The State sector and autonomy
To analyze the space and role of the private sector, it is necessary to analyze that of the state sector. That’s if a comprehensive analysis of all economic actors in the country is sought. In the case of the state-owned businesses, several measures have been stipulated or policies have been enunciated. However, in a very disperse way in their implementation and dissemination. This makes it difficult to examine what has really changed within their economic dynamics.To know what has actually been unlocked and what has not.
“It is impressive, because every other day something changes. For example, the 28 measures that have a legal standard in Resolution 115 of the Ministry of Economy and Planning. Yes, it allows the state company a cash flow, especially to the one that exports. Or those that substitute imports, or are linked with one that exports.” But also in the nineties there was something similar, an emerging sector and a traditional one, notes the professor.
There is another set of 15 rules Díaz says are related to employees. “However, I don’t see why there must be an entity that tells companies how many average wages it can pay. Or telling them what amount to pay from the profits. They are told to define that amount in advance, and it must be approved by another institution. So, what’s the story?
Fragmented solutions won’t be enough
“There is like a morass in the measures as a whole,” she says. “The worst thing is they are trying to solve a structural issue through fragmented measures. Those issues correspond to the science of business.”

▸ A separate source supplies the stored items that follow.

(** * Properties *)

(** ** Facts on single-precision arithmetic *)

Section FloatFacts.

Variables prec emax : Z.

Lemma SFcompare_swap (a b : float) :
  SFcompare b a = option_map CompOpp (SFcompare a b).
Proof.
  destruct a as [[]|[]| |[] m1 e1], b as [[]|[]| |[] m2 e2];
    simpl; try reflexivity;
    rewrite (Z.compare_antisym e1 e2);
    destruct (e1 ?= e2); simpl; try reflexivity;
    pose proof (Pos.compare_cont_antisym m1 m2 Eq) as A; simpl in A;
    rewrite <- A; reflexivity.
Qed.

Lemma SFcompare_defined (a b : float) :
  F32.is_nan a = false -> F32.is_nan b = false ->
  exists c, SFcompare a b = Some c.
Proof.
  destruct a as [?|?| |? ? ?], b as [?|?| |? ? ?]; simpl;
    intros Ha Hb; try discriminate; eexists; reflexivity.
Qed.

Lemma SFleb_not_nan (a b : float) :
  SFleb a b = true -> F32.is_nan a = false /\ F32.is_nan b = false.
Proof.
  unfold SFleb.
  destruct a as [?|?| |? ? ?], b as [?|?| |? ? ?]; simpl;
    intros H; try discriminate; split; reflexivity.
Qed.

(** Of two numbers, one is below the other or the other is at most it. *)
Lemma SFltb_false_SFleb (a b : float) :
  F32.is_nan a = false -> F32.is_nan b = false ->
  SFltb a b = false -> SFleb b a = true.
Proof.
  intros Ha Hb. unfold SFltb, SFleb.
  destruct (SFcompare_defined a b Ha Hb) as [c Hc].
  rewrite (SFcompare_swap a b), Hc. simpl.
  destruct c; simpl; intros H; try reflexivity; discriminate.
Qed.

Lemma shr_1_nonneg (mrs : shr_record) :
  0 <= shr_m mrs -> 0 <= shr_m (shr_1 mrs).
Proof.
  destruct mrs as [m r s]. simpl.
  destruct m as [|[p|p|]|[p|p|]]; simpl; lia.
Qed.

Lemma iter_shr_1_nonneg (p : positive) :
  forall mrs, 0 <= shr_m mrs -> 0 <= shr_m (iter_pos shr_1 p mrs).
Proof.
  induction p as [p IH|p IH|]; intros mrs H; simpl.
  - apply IH, IH, shr_1_nonneg, H.
  - apply IH, IH, H.
  - apply shr_1_nonneg, H.
Qed.

Lemma shr_fexp_nonneg (m e : Z) (l : location) :
  0 <= m -> 0 <= shr_m (fst (shr_fexp prec emax m e l)).
Proof.
  intros H. unfold shr_fexp, shr.
  assert (H0 : 0 <= shr_m (shr_record_of_loc m l))
    by (destruct l as [|[]]; exact H).
  destruct (fexp prec emax (Zdigits2 m + e) - e); simpl; trivial.
  now apply iter_shr_1_nonneg.
Qed.

Lemma round_nearest_even_nonneg (m : Z) (l : location) :
  0 <= m -> 0 <= round_nearest_even m l.
Proof.
  intros H. destruct l as [|[]]; simpl; try lia.
  destruct (Z.even m); lia.
Qed.

(** Rounding a non-negative mantissa never yields NaN. *)
Lemma binary_round_aux_not_nan (sx : bool) (mx ex : Z) (lx : location) :
  0 <= mx -> F32.is_nan (binary_round_aux prec emax sx mx ex lx) = false.
Proof.
  intros H. unfold binary_round_aux.
  pose proof (shr_fexp_nonneg mx ex lx H) as H1.
  destruct (shr_fexp prec emax mx ex lx) as [mrs' e']. simpl in H1.
  pose proof (shr_fexp_nonneg _ e' loc_Exact
                (round_nearest_even_nonneg _ (loc_of_shr_record mrs') H1))
    as H2.
  destruct (shr_fexp prec emax _ e' loc_Exact) as [mrs'' e'']. simpl in H2.
  destruct (shr_m mrs'') as [|m|m]; try reflexivity.
  - now destruct (e'' <=? emax - prec).
  - lia.
Qed.

Lemma binary_normalize_not_nan (m e : Z) (szero : bool) :
  F32.is_nan (binary_normalize prec emax m e szero) = false.
Proof.
  unfold binary_normalize, binary_round.
  destruct m as [|m|m]; try reflexivity;
    destruct (shl_align m e _) as [mz ez];
    apply binary_round_aux_not_nan; lia.
Qed.

(** Subtracting a finite number from a number gives a number. *)
Lemma SFsub_finite_not_nan (a : float) (s : bool) (m : positive) (e : Z) :
  F32.is_nan a = false ->
  F32.is_nan (SFsub prec emax a (S754_finite s m e)) = false.
Proof.
  destruct a as [?|?| |sa ma ea]; simpl; intros H; try reflexivity;
    try discriminate.
  apply binary_normalize_not_nan.
Qed.

End FloatFacts.

Lemma tenth_value : F32.ratio 1 10 = S754_finite false 13421773 (-27).
Proof. vm_compute. reflexivity. Qed.

(** ** Player: the floor of the fire rate *)

Lemma UpgradeFireRate_keeps_floor (p : Player.t) :
  (Player.fireRate p >=? F32.ratio 1 10)%f32 = true ->
  (Player.fireRate (Player.UpgradeFireRate p) >=? F32.ratio 1 10)%f32 = true.
Proof.
  intros H. unfold Player.UpgradeFireRate. simpl.
  destruct (Player.fireRate p - F32.ratio 1 10 <? F32.ratio 1 10)%f32 eqn:E.
  - vm_compute. reflexivity.
  - unfold F32.geb, F32.ltb in *.
    apply SFltb_false_SFleb; [|rewrite tenth_value; reflexivity|exact E].
    unfold F32.sub. rewrite tenth_value.
    apply SFsub_finite_not_nan.
    apply SFleb_not_nan in H. apply H.
Qed.

(** C6: from a fire rate of at least 0.1, any number of calls of
    [UpgradeFireRate] leaves the fire rate at least 0.1; a call subtracts
    0.1, unless the difference is below 0.1, and then the fire rate is
    exactly 0.1. *)
Theorem UpgradeFireRate_floor (p : Player.t) (n : nat) :
  (Player.fireRate p >=? F32.ratio 1 10)%f32 = true ->
  (Player.fireRate (Nat.iter n Player.UpgradeFireRate p)
     >=? F32.ratio 1 10)%f32 = true
  /\ Player.fireRate (Player.UpgradeFireRate p)
     = (if (Player.fireRate p - F32.ratio 1 10 <? F32.ratio 1 10)%f32
        then F32.ratio 1 10
        else (Player.fireRate p - F32.ratio 1 10)%f32).
Proof.
  intros H. split; [|reflexivity].
  induction n as [|n IH]; simpl; trivial.
  now apply UpgradeFireRate_keeps_floor.
Qed.

Lemma UpgradeFireRate_floor_witness :
  (Player.fireRate (Nat.iter 7 Player.UpgradeFireRate Player.new)
     >=? F32.ratio 1 10)%f32 = true.
Proof.
  apply (UpgradeFireRate_floor Player.new 7). vm_compute. reflexivity.
Defined.

(** ** Lists *)

Lemma cons_inj {A : Type} (a b : A) (l m : list A) :
  a :: l = b :: m -> a = b /\ l = m.
Proof. intros H. injection H. auto. Qed.

Lemma filter_of_map {A B : Type} (f : A -> B) (p : B -> bool) (l : list A) :
  filter p (map f l) = map f (filter (fun a => p (f a)) l).
Proof.
  induction l as [|a l IH]; cbn [map filter]; trivial.
  destruct (p (f a)); cbn [map]; now rewrite IH.
Qed.

(** ** Player: what [Update] leaves alone *)

Lemma Player_Update_stats dt kl kr bs au p p' bs' au' fired :
  Player.Update dt kl kr bs au p = (p', bs', au', fired) ->
  Player.health p' = Player.health p
  /\ Player.maxHealth p' = Player.maxHealth p
  /\ Player.fireRate p' = Player.fireRate p
  /\ Player.attackRange p' = Player.attackRange p.
Proof.
  unfold Player.Update.
  destruct (_ <=? _)%f32; intros H; injection H as <- _ _ _;
    repeat split; reflexivity.
Qed.

Lemma Player_Update_bullets dt kl kr bs au p p' bs' au' fired :
  Player.Update dt kl kr bs au p = (p', bs', au', fired) ->
  bs' = bs
  \/ exists pos, bs' = bs ++ [Bullet.new pos true 1].
Proof.
  unfold Player.Update.
  destruct (_ <=? _)%f32; intros H; injection H as _ <- _ _.
  - right. eexists. reflexivity.
  - left. reflexivity.
Qed.

(** ** Counting bosses *)

Lemma bossCount_app (es1 es2 : list Enemy.t) :
  bossCount (es1 ++ es2) = (bossCount es1 + bossCount es2)%nat.
Proof. unfold bossCount. now rewrite filter_app, length_app. Qed.

Lemma deadBoss_count_app (es1 es2 : list Enemy.t) :
  length (filter deadBoss (es1 ++ es2))
  = (length (filter deadBoss es1) + length (filter deadBoss es2))%nat.
Proof. now rewrite filter_app, length_app. Qed.
(** * Query builders of the chart backend: a model of [database/charts.py]
      and [database/accounts.py].

    The Python functions build SQL text and positional parameter tuples; none
    of them talks to the database.  They are rendered here as pure functions
    on strings and lists.  Where a property speaks about what a query selects
    (the session-slot allocator, the outer filter of the page query, the
    decaying score), the SQL fragment in question is given a denotation next
    to the text that carries it. *)

From Stdlib Require Import ZArith QArith Rbase Rfunctions Exp_prop Rpower Qreals Lra Lia.
From stdpp Require Import base option list strings pretty gmap sorting.

Local Open Scope Z_scope.

(** ** Python values *)

(** Numbers a caller may pass: [int], [float] and [Decimal].  A float or
    Decimal is represented by its exact rational value; binary rounding,
    infinities and NaN are outside the model. *)
Inductive number : Type :=
  | NInt (z : Z)
  | NFloat (x : Q)
  | NDecimal (x : Q).

(** Values that end up in a parameter tuple. *)
Inductive pyval : Type :=
  | PyNone
  | PyStr (s : string)
  | PyBool (b : bool)
  | PyNum (n : number)
  | PyList (l : list string).

Definition PyInt (z : Z) : pyval := PyNum (NInt z).

(** [float(z)] for an [int] [z]. *)
Definition float (z : Z) : number := NFloat (inject_Z z).

(** Truth value testing ([if x:], [not x], [any]). *)
Class Truthy (A : Type) := truthy : A → bool.
Global Hint Mode Truthy ! : typeclass_instances.

Global Instance truthy_bool : Truthy bool := λ b, b.
Global Instance truthy_str : Truthy string :=
  λ s, match s with EmptyString => false | String _ _ => true end.
Global Instance truthy_int : Truthy Z := λ z, negb (Z.eqb z 0).
Global Instance truthy_number : Truthy number :=
  λ n, match n with
       | NInt z => negb (Z.eqb z 0)
       | NFloat x | NDecimal x => negb (Qeq_bool x 0)
       end.
Global Instance truthy_list {A} : Truthy (list A) :=
  λ l, match l with [] => false | _ :: _ => true end.
Global Instance truthy_option {A} `{Truthy A} : Truthy (option A) :=
  λ o, match o with None => false | Some x => truthy x end.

In general, Professor Díaz describes next year as a hopeful period for the private sector on the Island, since the creation of MSMEs must be recognized and implemented. Moreover the smaller list of activities not permitted must be completed, leaving a greater number of possibilities for new businesses.
“Beyond the political will that may exist, there is also an urgency. Monetary ordering is going to lead to the obligatory restructuring of the State company,” she says. And in turn, many workers will need alternatives to reintegrate into the labor market. This is something to which the private sector could contribute when the right conditions are created.
Professor Ileana Díaz adds: “What I am trying to convey is that there is no systemic view. And here we are talking about the business system of the country: state, private, cooperative or mixed. The policies must be based on what you want to achieve: growth, exports, innovation. All this implies a comprehensive outlook. You cannot look through watertight compartments and in fragments to fix something that is systemic.”